What is being asked: In the records below, find the lines that include "simpl" and copy each.

*** Opening Source records ***

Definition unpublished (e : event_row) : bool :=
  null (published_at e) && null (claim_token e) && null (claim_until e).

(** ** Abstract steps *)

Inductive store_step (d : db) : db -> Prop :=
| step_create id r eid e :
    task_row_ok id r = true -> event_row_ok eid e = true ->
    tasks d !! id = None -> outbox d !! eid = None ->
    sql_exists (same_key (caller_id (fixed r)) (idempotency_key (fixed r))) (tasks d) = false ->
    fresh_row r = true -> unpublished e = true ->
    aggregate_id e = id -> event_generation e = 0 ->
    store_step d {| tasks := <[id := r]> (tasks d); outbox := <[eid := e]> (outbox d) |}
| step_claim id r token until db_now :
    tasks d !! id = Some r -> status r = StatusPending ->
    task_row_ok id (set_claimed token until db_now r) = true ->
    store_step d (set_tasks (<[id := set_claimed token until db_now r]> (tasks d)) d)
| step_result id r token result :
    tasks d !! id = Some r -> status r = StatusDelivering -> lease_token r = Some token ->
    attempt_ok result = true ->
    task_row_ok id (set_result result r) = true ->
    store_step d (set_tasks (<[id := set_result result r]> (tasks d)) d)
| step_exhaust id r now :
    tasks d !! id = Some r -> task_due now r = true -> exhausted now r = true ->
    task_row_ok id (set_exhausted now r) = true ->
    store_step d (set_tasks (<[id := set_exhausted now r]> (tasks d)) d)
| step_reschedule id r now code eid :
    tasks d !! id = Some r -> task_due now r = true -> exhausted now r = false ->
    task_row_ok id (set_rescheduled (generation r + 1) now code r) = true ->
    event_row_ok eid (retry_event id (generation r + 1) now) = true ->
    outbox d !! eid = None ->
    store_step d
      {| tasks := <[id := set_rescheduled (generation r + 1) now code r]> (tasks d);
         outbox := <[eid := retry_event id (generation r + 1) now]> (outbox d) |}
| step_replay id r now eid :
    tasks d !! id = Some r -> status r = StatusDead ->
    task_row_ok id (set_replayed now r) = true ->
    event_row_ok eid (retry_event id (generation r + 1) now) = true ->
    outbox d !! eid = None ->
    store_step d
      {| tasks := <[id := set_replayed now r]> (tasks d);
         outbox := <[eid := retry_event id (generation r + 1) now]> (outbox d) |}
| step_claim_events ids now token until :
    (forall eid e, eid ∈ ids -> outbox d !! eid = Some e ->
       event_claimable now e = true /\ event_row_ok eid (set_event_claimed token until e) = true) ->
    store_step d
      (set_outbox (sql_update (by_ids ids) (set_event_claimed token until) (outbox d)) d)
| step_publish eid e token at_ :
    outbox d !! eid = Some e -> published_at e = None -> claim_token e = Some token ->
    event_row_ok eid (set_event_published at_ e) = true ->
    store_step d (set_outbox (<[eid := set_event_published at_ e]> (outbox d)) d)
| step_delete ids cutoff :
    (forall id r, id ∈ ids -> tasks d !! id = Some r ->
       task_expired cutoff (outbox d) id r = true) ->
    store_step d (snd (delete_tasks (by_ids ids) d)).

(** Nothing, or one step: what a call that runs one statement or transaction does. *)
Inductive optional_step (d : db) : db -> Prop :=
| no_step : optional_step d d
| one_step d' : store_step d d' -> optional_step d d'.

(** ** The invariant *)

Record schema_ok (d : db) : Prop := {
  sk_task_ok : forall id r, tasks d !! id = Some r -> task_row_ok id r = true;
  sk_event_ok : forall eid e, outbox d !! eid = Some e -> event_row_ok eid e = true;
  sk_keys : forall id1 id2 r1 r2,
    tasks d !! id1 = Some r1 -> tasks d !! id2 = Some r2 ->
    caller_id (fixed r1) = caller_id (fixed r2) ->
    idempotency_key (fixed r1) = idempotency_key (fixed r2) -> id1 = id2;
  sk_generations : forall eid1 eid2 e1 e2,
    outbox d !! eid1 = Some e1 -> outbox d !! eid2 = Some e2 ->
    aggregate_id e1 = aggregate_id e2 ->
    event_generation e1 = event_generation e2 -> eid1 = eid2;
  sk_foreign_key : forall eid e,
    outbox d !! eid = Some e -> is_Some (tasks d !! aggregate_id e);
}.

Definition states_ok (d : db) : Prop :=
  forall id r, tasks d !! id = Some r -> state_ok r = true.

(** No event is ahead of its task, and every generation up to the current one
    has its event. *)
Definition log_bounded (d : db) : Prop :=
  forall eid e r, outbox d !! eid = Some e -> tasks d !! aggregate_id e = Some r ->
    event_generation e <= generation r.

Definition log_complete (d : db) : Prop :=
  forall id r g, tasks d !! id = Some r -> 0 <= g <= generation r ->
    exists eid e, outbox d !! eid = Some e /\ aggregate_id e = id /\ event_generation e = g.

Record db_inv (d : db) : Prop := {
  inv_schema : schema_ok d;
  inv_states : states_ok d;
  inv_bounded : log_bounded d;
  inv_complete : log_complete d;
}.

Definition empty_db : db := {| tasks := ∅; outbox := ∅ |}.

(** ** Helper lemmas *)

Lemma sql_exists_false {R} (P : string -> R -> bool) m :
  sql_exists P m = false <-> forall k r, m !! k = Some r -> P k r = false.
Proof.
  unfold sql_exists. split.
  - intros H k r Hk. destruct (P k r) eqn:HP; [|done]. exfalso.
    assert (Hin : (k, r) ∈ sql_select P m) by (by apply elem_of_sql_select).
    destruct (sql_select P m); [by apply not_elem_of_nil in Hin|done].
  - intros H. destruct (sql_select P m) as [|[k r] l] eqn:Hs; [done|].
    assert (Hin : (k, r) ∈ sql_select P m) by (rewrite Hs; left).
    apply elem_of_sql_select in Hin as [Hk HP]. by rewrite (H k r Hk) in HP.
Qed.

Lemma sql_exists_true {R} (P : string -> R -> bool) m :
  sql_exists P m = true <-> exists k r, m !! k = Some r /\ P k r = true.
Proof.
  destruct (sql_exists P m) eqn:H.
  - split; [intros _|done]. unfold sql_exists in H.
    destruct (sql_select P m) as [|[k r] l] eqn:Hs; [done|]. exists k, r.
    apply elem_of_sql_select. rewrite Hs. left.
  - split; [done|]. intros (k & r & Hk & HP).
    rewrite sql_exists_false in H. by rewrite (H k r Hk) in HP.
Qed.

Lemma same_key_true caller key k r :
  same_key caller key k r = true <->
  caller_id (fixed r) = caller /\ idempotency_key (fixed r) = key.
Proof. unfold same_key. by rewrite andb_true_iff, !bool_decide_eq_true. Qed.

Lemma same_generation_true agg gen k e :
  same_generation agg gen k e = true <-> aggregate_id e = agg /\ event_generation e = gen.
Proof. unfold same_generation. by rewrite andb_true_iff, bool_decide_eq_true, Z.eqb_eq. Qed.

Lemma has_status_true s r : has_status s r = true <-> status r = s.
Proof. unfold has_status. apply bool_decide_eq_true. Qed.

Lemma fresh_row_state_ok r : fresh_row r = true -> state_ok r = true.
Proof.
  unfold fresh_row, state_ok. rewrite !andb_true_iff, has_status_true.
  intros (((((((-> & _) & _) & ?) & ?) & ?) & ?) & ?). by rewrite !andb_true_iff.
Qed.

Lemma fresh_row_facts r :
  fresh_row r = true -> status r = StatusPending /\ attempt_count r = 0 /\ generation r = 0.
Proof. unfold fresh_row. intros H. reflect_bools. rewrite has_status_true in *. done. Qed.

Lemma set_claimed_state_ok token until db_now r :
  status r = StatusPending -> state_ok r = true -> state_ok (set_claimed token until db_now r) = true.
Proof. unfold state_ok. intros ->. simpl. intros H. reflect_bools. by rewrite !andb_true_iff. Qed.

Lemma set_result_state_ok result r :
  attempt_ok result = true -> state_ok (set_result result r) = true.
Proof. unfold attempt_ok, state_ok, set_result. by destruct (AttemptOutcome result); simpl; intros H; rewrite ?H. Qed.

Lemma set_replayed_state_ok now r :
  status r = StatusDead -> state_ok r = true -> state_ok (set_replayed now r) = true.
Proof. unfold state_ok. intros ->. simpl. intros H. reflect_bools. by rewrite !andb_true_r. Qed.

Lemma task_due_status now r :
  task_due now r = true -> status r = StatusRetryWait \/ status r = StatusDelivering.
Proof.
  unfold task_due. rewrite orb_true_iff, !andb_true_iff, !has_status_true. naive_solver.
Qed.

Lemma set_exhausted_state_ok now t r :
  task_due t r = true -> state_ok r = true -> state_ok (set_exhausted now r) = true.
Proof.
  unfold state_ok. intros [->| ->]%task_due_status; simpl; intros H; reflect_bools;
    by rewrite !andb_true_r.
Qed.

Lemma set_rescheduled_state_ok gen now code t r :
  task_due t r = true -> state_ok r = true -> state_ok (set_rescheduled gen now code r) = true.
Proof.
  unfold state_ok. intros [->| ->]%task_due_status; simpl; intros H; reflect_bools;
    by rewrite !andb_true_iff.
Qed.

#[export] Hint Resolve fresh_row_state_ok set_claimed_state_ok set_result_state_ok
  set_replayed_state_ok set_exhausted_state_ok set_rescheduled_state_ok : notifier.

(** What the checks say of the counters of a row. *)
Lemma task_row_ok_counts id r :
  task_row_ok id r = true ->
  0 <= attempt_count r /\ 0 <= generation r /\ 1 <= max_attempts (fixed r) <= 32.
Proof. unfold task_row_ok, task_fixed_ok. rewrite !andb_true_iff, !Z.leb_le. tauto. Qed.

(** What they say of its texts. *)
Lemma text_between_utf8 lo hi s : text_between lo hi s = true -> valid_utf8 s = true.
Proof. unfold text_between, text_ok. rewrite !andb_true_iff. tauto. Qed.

*** Closing Source records ***

Your solution:
Proof. unfold state_ok. intros ->. simpl. intros H. reflect_bools. by rewrite !andb_true_iff. Qed.
Proof. unfold attempt_ok, state_ok, set_result. by destruct (AttemptOutcome result); simpl; intros H; rewrite ?H. Qed.
Proof. unfold state_ok. intros ->. simpl. intros H. reflect_bools. by rewrite !andb_true_r. Qed.
  unfold state_ok. intros [->| ->]%task_due_status; simpl; intros H; reflect_bools;
  unfold state_ok. intros [->| ->]%task_due_status; simpl; intros H; reflect_bools;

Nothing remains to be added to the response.